Page:Defoe - Lady Roxana.djvu/264

Cette page a été validée par deux contributeurs.

» — Eh bien, repris-je, je suis même de ce que vous me dites ; et pourtant je peux vous déclarer que j’aurais pu être princesse si j’avais voulu vous quitter, que je le pourrais encore, je crois.

» — Il n’est pas en mon pouvoir de vous faire princesse, me répondit-il ; mais je puis aisément vous faire grande dame ici en Angleterre, et même comtesse si vous voulez sortir de ce pays.

J’entendis ces deux déclarations avec beaucoup de satisfaction, car mon orgueil restait tout entier, bien qu’il eût été déçu ; je pensai en moi-même que cette proposition compenserait en quelque façon la perte de l’autre titre qui avait si fort chatouillé mon imagination, et j’avais hâte de savoir ce qu’il voulait dire. Mais je n’aurais voulu à aucun prix le lui demander.

La chose en resta donc là pour cette fois.
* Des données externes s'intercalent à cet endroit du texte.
(** JSON and query strings, and the claim [exp] of a payload in base64. *)
Class FlashnetSerde := {
  serde_features :: Serde (list FeatureStatus);
  serde_min_amounts :: Serde (list MinAmount);
  serde_ping :: Serde PingResponse;
  serde_text :: Serde string;
  serde_challenge_request :: Serde ChallengeRequest;
  serde_challenge_response :: Serde ChallengeResponse;
  serde_verify_request :: Serde VerifyRequest;
  serde_verify_response :: Serde VerifyResponse;
  serde_list_pools_request :: Serde ListPoolsRequest;
  serde_list_pools_response :: Serde ListPoolsResponse;
  serde_simulate_request :: Serde SimulateSwapRequest;
  serde_simulate_response :: Serde SimulateSwapResponse;
  serde_swap_intent :: Serde ExecuteSwapIntent;
  serde_swap_request :: Serde SignedExecuteSwapRequest;
  serde_swap_response :: Serde SignedExecuteSwapResponse;
  serde_clawback_intent :: Serde ClawbackIntent;
  serde_clawback_request :: Serde SignedClawbackRequest;
  serde_clawback_response :: Serde ClawbackResponse;
  urlencode_pools : ListPoolsRequest → result string string;
  payload_exp : string → option Z
}.
End messages.

(** The errors of the session manager, the signer and the wallet. *)
Class ForeignErrors := { ForeignError : Type; ForeignError_fmt : ForeignError → string }.

Abbreviation FError := (FlashnetError (ForeignError := ForeignError)).

(** [Debug] of an [Option<u16>]. *)
Definition code_debug (code : option Z) : string :=
  match code with Some c => "Some(" +:+ pretty c +:+ ")" | None => "None" end.

Fixpoint FlashnetError_fmt {fo : ForeignErrors} (e : FError) : string :=
  match e with
  | FlashnetPools.NetworkError reason code => "Network error: " +:+ reason +:+ " (code: " +:+ code_debug code +:+ ")"
  | Execution source _ => "Execution error: " +:+ FlashnetError_fmt source
  | Session e => "Session: " +:+ ForeignError_fmt e
  | Signer e => "Signer: " +:+ ForeignError_fmt e
  | Wallet e => "Wallet: " +:+ ForeignError_fmt e
  | Generic s => "Generic: " +:+ s
  end.

Definition FlashnetError_of_http {fo : ForeignErrors} (err : HttpError) : FError :=
  FlashnetPools.NetworkError (HttpError_fmt err) (HttpError_status err).

Record CacheItem : Type := { item_data : string; expiration : Z }.

(** The cache of the client, the clock in nanoseconds since the epoch ([None] before it), HTTP
    and the random bytes of a nonce. *)
Class FlashnetWorld (W : Type) := {
  cache : W → gmap string CacheItem;
  put_cache : gmap string CacheItem → W → W;
  clock_ns : W → W * option Z;
  http_get : string → gmap string string → SE W HttpError HttpResponse;
  http_post : string → gmap string string → string → SE W HttpError HttpResponse;
  generate_nonce : W → W * list Z
}.

(** The wallet: its key, compact signatures, and transfers with their identifier or hash. *)
Class FlashnetWallet {ao : AddressOps} {ti : TransferIds} {fo : ForeignErrors} (W : Type) := {
  fw_identity_public_key : AddrKey;
  sign_message : string → SE W ForeignError (list Z);
  fw_transfer : Z → SparkAddress → option TransferId → SE W ForeignError string;
  fw_transfer_tokens : list TokenTransfers.TransferTokenOutput → SE W ForeignError string
}.
Inductive StoragePaymentDetailsFilter : Type :=
| SparkFilter (htlc_status : option (list SparkHtlcStatus)) (conversion_refund_needed : option bool)
| TokenFilter (conversion_refund_needed : option bool) (tx_hash : option string)
    (tx_type : option TokenTransactionType)
| LightningFilter (htlc_status : option (list SparkHtlcStatus)).

Record StorageListPaymentsRequest : Type := {
  type_filter : option (list PaymentType);
  status_filter : option (list PaymentStatus);
  asset_filter : option AssetFilter;
  payment_details_filter : option (list StoragePaymentDetailsFilter);
  from_timestamp : option Z;
  to_timestamp : option Z;
  lq_offset : option Z;
  lq_limit : option Z;
  sort_ascending : option bool
}.

(** What else the converter calls: the payments of the storage, token transactions of the wallet
    (an error is its text), fresh identifiers, the trigger of the refunds, and texts of library
    types ([TransferId::from_str], [PublicKey::from_str], [Debug] of a string). *)
Class ConversionEnv {pt : PaymentTypes} {ao : AddressOps} {ti : TransferIds} (W : Type) := {
  list_payments : StorageListPaymentsRequest → SE W StorageError (list Payment);
  wallet_token_transactions : list string → SE W string (list TokenTransaction);
  now_v7 : W → W * string;
  send_refund_trigger : W → W;
  transfer_id_from_str : string → option TransferId;
  key_from_str : string → option AddrKey;
  string_debug : string → string
}.

Section converter.
Context {W : Type} {pt : PaymentTypes} {ip : InvoiceParsers} {cs : CacheStorage W} {ps : PaymentStorage W}
  {sync : SyncWallet W} {s_token : Serde TokenMetadata} {s_meta : Serde PaymentMetadata}.
Context {ao : AddressOps} {tx : TokenTextOps} {ti : TransferIds} {fo : ForeignErrors} {fs : FlashnetSerde}
  {fw : FlashnetWorld W} {fwal : FlashnetWallet W} {wal : StableWallet W} {env : ConversionEnv W}.
Context `{!Countable AddrKey} {ho : HashOrder}.
Context (config : FlashnetConfig) (network : Payments.Network).

Abbreviation M A := (SE W (exn ConversionError) A).
Abbreviation AnyPool := (Pool (PublicKey := AddrKey)).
Lorsqu’il fut parti, je répétai à Amy ce qu’il avait dit, et Amy se montra aussi impatiente que moi de savoir la façon dont cela pouvait se faire. Mais la fois suivante, et tout à fait inopinément pour moi, il me dit qu’il m’avait incidemment mentionné, la dernière fois qu’il était avec moi, une chose à laquelle il n’attachait pas la moindre importance en soi ; mais ne sachant pas si une chose semblable ne serait pas de quelque poids à mes yeux et si elle ne m’attirerait pas du respect de la part des gens au milieu desquels je pourrais me trouver, il y avait pensé depuis, et avait résolu de m’en parler.

J’affectai d’en faire peu de cas. Je lui dis qu’il savait que j’avais choisi une vie retirée, et que, par conséquent, être appelée lady ou même comtesse n’avait aucune valeur pour moi ; cependant, que s’il avait l’intention de me traîner — pour employer le vrai terme, — dans le monde de nouveau, cela pourrait peut-être lui être agréable. D’ailleurs, je ne pouvais avoir d’opinion à ce sujet, car je ne voyais pas comment la chose pouvait se faire, ni d’un côté ni de l’autre.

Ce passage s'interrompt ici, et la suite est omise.